(Beginning of SUPPLIED DATA)

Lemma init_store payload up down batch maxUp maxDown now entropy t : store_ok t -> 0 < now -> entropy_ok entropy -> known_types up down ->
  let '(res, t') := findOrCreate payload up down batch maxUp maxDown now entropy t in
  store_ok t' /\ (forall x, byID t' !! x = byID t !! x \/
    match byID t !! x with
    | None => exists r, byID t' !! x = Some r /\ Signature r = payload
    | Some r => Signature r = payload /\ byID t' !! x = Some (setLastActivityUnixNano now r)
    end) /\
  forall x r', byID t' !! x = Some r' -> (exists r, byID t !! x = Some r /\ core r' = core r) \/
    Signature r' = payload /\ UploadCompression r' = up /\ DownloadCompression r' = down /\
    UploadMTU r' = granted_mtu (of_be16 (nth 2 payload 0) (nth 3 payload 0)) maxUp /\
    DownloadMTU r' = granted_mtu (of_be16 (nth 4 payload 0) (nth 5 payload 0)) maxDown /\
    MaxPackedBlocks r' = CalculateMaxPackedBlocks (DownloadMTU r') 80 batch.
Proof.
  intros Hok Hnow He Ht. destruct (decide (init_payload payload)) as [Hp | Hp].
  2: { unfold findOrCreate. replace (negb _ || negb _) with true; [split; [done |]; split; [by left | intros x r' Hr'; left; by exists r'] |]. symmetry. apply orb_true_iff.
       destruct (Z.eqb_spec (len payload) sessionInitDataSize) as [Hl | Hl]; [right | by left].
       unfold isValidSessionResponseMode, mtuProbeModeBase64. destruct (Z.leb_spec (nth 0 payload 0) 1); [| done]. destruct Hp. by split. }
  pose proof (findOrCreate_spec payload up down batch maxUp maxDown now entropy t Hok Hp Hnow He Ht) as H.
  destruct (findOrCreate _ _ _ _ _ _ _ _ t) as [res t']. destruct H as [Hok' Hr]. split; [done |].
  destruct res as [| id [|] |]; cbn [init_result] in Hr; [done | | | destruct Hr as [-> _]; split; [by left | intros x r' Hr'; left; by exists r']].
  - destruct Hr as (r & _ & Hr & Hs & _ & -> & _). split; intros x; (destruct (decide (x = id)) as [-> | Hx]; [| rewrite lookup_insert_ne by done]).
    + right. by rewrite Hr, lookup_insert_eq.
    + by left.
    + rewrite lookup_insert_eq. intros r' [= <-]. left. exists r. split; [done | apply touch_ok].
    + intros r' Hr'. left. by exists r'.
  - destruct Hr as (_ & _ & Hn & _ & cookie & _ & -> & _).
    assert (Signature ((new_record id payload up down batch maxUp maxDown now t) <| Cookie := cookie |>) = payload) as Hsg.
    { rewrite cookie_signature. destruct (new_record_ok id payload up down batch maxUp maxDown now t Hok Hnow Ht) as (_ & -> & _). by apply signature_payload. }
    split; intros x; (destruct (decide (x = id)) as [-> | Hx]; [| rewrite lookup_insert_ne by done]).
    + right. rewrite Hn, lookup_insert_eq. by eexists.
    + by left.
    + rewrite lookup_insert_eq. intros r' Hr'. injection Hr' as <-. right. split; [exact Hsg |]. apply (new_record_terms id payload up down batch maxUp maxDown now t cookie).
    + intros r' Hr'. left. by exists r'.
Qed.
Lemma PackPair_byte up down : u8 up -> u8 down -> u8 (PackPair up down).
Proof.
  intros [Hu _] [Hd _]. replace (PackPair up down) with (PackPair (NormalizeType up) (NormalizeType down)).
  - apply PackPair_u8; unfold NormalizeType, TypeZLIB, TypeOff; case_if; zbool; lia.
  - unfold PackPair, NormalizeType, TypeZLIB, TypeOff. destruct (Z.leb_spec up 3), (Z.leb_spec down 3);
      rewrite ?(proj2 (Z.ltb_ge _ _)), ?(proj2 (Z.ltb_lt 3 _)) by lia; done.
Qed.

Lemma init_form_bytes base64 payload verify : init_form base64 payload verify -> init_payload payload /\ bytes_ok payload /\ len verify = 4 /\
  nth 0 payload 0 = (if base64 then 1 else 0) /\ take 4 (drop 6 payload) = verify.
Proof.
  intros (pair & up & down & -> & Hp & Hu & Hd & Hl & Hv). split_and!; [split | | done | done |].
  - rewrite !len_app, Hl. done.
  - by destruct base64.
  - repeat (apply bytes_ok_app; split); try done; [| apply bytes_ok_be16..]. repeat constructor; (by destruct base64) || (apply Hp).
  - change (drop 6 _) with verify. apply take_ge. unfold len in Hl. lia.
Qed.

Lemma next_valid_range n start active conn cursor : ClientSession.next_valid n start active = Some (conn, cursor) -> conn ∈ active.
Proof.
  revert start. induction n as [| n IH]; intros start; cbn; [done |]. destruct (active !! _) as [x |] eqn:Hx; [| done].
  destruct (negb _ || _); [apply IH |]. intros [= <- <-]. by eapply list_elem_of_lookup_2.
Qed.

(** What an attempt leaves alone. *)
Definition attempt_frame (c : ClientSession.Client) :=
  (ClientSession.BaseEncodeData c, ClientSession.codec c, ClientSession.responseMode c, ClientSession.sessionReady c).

(End of SUPPLIED DATA)

• [EXERCISE AIM] Check each line of the entries above, and show every one holding the word "byID".

• [RESULT FOR THIS TASK]
  store_ok t' /\ (forall x, byID t' !! x = byID t !! x \/
    match byID t !! x with
    | None => exists r, byID t' !! x = Some r /\ Signature r = payload
    | Some r => Signature r = payload /\ byID t' !! x = Some (setLastActivityUnixNano now r)
  forall x r', byID t' !! x = Some r' -> (exists r, byID t !! x = Some r /\ core r' = core r) \/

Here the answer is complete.